Stored data entries
--

(* ===== verification/Regex.v ===== *)
(** * Regular expressions

    The fragment of ECMAScript regular expressions the sources match whole
    tokens against ([std::regex_match]): character classes, sequence,
    alternative, star, and the derived [?] and [+].  [matches] is the language
    of an expression; [regex_match] decides it by derivatives. *)

From S2P Require Import Prelude.
From S2P Require Import Text.

Inductive regex :=
  | RNone
  | REmpty
  | RClass (p : ascii → bool)
  | RSeq (r1 r2 : regex)
  | RAlt (r1 r2 : regex)
  | RStar (r : regex).

Definition RChar (c : ascii) : regex := RClass (Ascii.eqb c).
Definition ROpt (r : regex) : regex := RAlt r REmpty.
Definition RPlus (r : regex) : regex := RSeq r (RStar r).

(** ** Matching *)

Fixpoint nullable (r : regex) : bool :=
  match r with
  | RNone | RClass _ => false
  | REmpty | RStar _ => true
  | RSeq r1 r2 => nullable r1 && nullable r2
  | RAlt r1 r2 => nullable r1 || nullable r2
  end.

Fixpoint derivative (r : regex) (c : ascii) : regex :=
  match r with
  | RNone | REmpty => RNone
  | RClass p => if p c then REmpty else RNone
  | RSeq r1 r2 =>
      let d := RSeq (derivative r1 c) r2 in
      if nullable r1 then RAlt d (derivative r2 c) else d
  | RAlt r1 r2 => RAlt (derivative r1 c) (derivative r2 c)
  | RStar r1 => RSeq (derivative r1 c) (RStar r1)
  end.

(** [std::regex_match(token, r)] *)
Fixpoint regex_match (token : string) (r : regex) : bool :=
  match token with
  | EmptyString => nullable r
  | String c rest => regex_match rest (derivative r c)
  end.

(** ** The language of an expression *)

Inductive matches : regex → string → Prop :=
  | m_empty : matches REmpty EmptyString
  | m_class p c : p c = true → matches (RClass p) (String c EmptyString)
  | m_seq r1 r2 s1 s2 : matches r1 s1 → matches r2 s2 → matches (RSeq r1 r2) (s1 +:+ s2)
  | m_left r1 r2 s : matches r1 s → matches (RAlt r1 r2) s
  | m_right r1 r2 s : matches r2 s → matches (RAlt r1 r2) s
  | m_star_nil r : matches (RStar r) EmptyString
  | m_star_cons r s1 s2 : matches r s1 → matches (RStar r) s2 → matches (RStar r) (s1 +:+ s2).

(** Inversion, by the shape of the expression. *)
Lemma matches_inv r s :
  matches r s →
  match r with
  | RNone => False
  | REmpty => s = EmptyString
  | RClass p => ∃ c, s = String c EmptyString ∧ p c = true
  | RSeq r1 r2 => ∃ s1 s2, s = s1 +:+ s2 ∧ matches r1 s1 ∧ matches r2 s2
  | RAlt r1 r2 => matches r1 s ∨ matches r2 s
  | RStar r1 => s = EmptyString ∨ ∃ s1 s2, s = s1 +:+ s2 ∧ matches r1 s1 ∧ matches (RStar r1) s2
  end.
Proof. intros []; eauto 6. Qed.

Lemma app_empty s1 s2 : s1 +:+ s2 = EmptyString → s1 = EmptyString ∧ s2 = EmptyString.
Proof. destruct s1; cbn; [done|discriminate]. Qed.

Lemma nullable_spec r : nullable r = true ↔ matches r EmptyString.
Proof.
  induction r as [| |p|r1 IH1 r2 IH2|r1 IH1 r2 IH2|r IH]; cbn; split; try done; try by constructor.
  - by intros ?%matches_inv.
  - by intros (? & ? & _)%matches_inv.
  - intros [H1 H2]%andb_true_iff. apply (m_seq r1 r2 EmptyString EmptyString); naive_solver.
  - intros (s1 & s2 & [-> ->]%symmetry%app_empty & H1 & H2)%matches_inv. apply andb_true_iff. naive_solver.
  - intros [H|H]%orb_true_iff; [apply m_left|apply m_right]; naive_solver.
  - intros [?|?]%matches_inv; apply orb_true_iff; naive_solver.
Qed.

Lemma star_cons_inv r c s :
  matches (RStar r) (String c s) →
  ∃ s1 s2, s = s1 +:+ s2 ∧ matches r (String c s1) ∧ matches (RStar r) s2.
Proof.
  remember (RStar r) as r' eqn:Hr. remember (String c s) as t eqn:Ht. intros H. revert c s Ht.
  induction H as [| | | | | |r0 s1 s2 H1 _ H2 IH]; intros c' s' Ht; try done.
  injection Hr as ->. destruct s1 as [|a s1]; cbn in Ht; [by apply IH|].
  injection Ht as -> <-. eauto.
Qed.

Lemma seq_cons r1 r2 c s :
  matches (RSeq r1 r2) (String c s) ↔
    (∃ s1 s2, s = s1 +:+ s2 ∧ matches r1 (String c s1) ∧ matches r2 s2) ∨
    (matches r1 EmptyString ∧ matches r2 (String c s)).
Proof.
  split.
  - intros ([|c' s1] & s2 & Heq & H1 & H2)%matches_inv; cbn in Heq; subst; [naive_solver|].
    injection Heq as <- ->. left. eauto.
  - intros [(s1 & s2 & -> & H1 & H2)|[H1 H2]]; [by apply (m_seq _ _ (String c s1))|].
    by apply (m_seq _ _ EmptyString).
Qed.

Lemma derivative_spec r c s : matches (derivative r c) s ↔ matches r (String c s).
Proof.
  revert s. induction r as [| |p|r1 IH1 r2 IH2|r1 IH1 r2 IH2|r IH]; intros s; cbn.
  - split; by intros ?%matches_inv.
  - split; by intros ?%matches_inv.
  - destruct (p c) eqn:E; split.
    + intros ->%matches_inv. by constructor.
    + intros (? & [= -> ->] & _)%matches_inv. constructor.
    + by intros ?%matches_inv.
    + intros (? & [= -> ->] & ?)%matches_inv. congruence.
  - assert (matches (RSeq (derivative r1 c) r2) s ↔
      ∃ s1 s2, s = s1 +:+ s2 ∧ matches r1 (String c s1) ∧ matches r2 s2) as Hd.
    { split.
      - intros (s1 & s2 & -> & H1%IH1 & H2)%matches_inv. eauto.
      - intros (s1 & s2 & -> & H1%IH1 & H2). by constructor. }
    rewrite seq_cons, <-nullable_spec, <-Hd.
    destruct (nullable r1); [|naive_solver]. split.
    + intros [?|?%IH2]%matches_inv; naive_solver.
    + intros [?|[_ ?%IH2]]; [by apply m_left|by apply m_right].
  - split; (intros [?|?]%matches_inv; [apply m_left|apply m_right]; naive_solver).
  - split.
    + intros (s1 & s2 & -> & H1%IH & H2)%matches_inv. by apply (m_star_cons _ (String c s1)).
    + intros (s1 & s2 & -> & H1%IH & H2)%star_cons_inv. by constructor.
Qed.

Lemma regex_match_spec token r : regex_match token r = true ↔ matches r token.
Proof.
  revert r. induction token as [|c s IH]; intros r; cbn; [apply nullable_spec|].
  by rewrite IH, derivative_spec.
Qed.

(** ** Digits *)

Definition RDigits : regex := RPlus (RClass is_digit).

Lemma star_digits s : matches (RStar (RClass is_digit)) s ↔ all_digits s = true.
Proof.
  split.
  - induction s as [|c s IH]; [done|].
    intros (s1 & s2 & -> & (? & [= -> ->] & Hc)%matches_inv & H2)%star_cons_inv.
    cbn in *. by rewrite Hc, IH.
  - induction s as [|c s IH]; cbn; [constructor|]. intros [Hc Hs]%andb_true_iff.
    apply (m_star_cons _ (String c EmptyString)); [by constructor|auto].
Qed.

Lemma plus_digits s : matches RDigits s ↔ s ≠ EmptyString ∧ all_digits s = true.
Proof.
  split.
  - intros (s1 & s2 & -> & (c & -> & Hc)%matches_inv & H2%star_digits)%matches_inv. cbn.
    by rewrite Hc.
  - intros [Hne Hd]. destruct s as [|c s]; [done|]. cbn in Hd. apply andb_true_iff in Hd as [Hc Hs].
    apply (m_seq _ _ (String c EmptyString)); [by constructor|by apply star_digits].
Qed.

--

» Instructions to follow:
The required output is every line above from the one with "From S2P Require Import Prelude." down to the one with "(** [std::regex_match(token, r)] *)", restated word for word, ends included.

» Response to the exercise:
From S2P Require Import Prelude.
From S2P Require Import Text.

Inductive regex :=
  | RNone
  | REmpty
  | RClass (p : ascii → bool)
  | RSeq (r1 r2 : regex)
  | RAlt (r1 r2 : regex)
  | RStar (r : regex).

Definition RChar (c : ascii) : regex := RClass (Ascii.eqb c).
Definition ROpt (r : regex) : regex := RAlt r REmpty.
Definition RPlus (r : regex) : regex := RSeq r (RStar r).

(** ** Matching *)

Fixpoint nullable (r : regex) : bool :=
  match r with
  | RNone | RClass _ => false
  | REmpty | RStar _ => true
  | RSeq r1 r2 => nullable r1 && nullable r2
  | RAlt r1 r2 => nullable r1 || nullable r2
  end.

Fixpoint derivative (r : regex) (c : ascii) : regex :=
  match r with
  | RNone | REmpty => RNone
  | RClass p => if p c then REmpty else RNone
  | RSeq r1 r2 =>
      let d := RSeq (derivative r1 c) r2 in
      if nullable r1 then RAlt d (derivative r2 c) else d
  | RAlt r1 r2 => RAlt (derivative r1 c) (derivative r2 c)
  | RStar r1 => RSeq (derivative r1 c) (RStar r1)
  end.

(** [std::regex_match(token, r)] *)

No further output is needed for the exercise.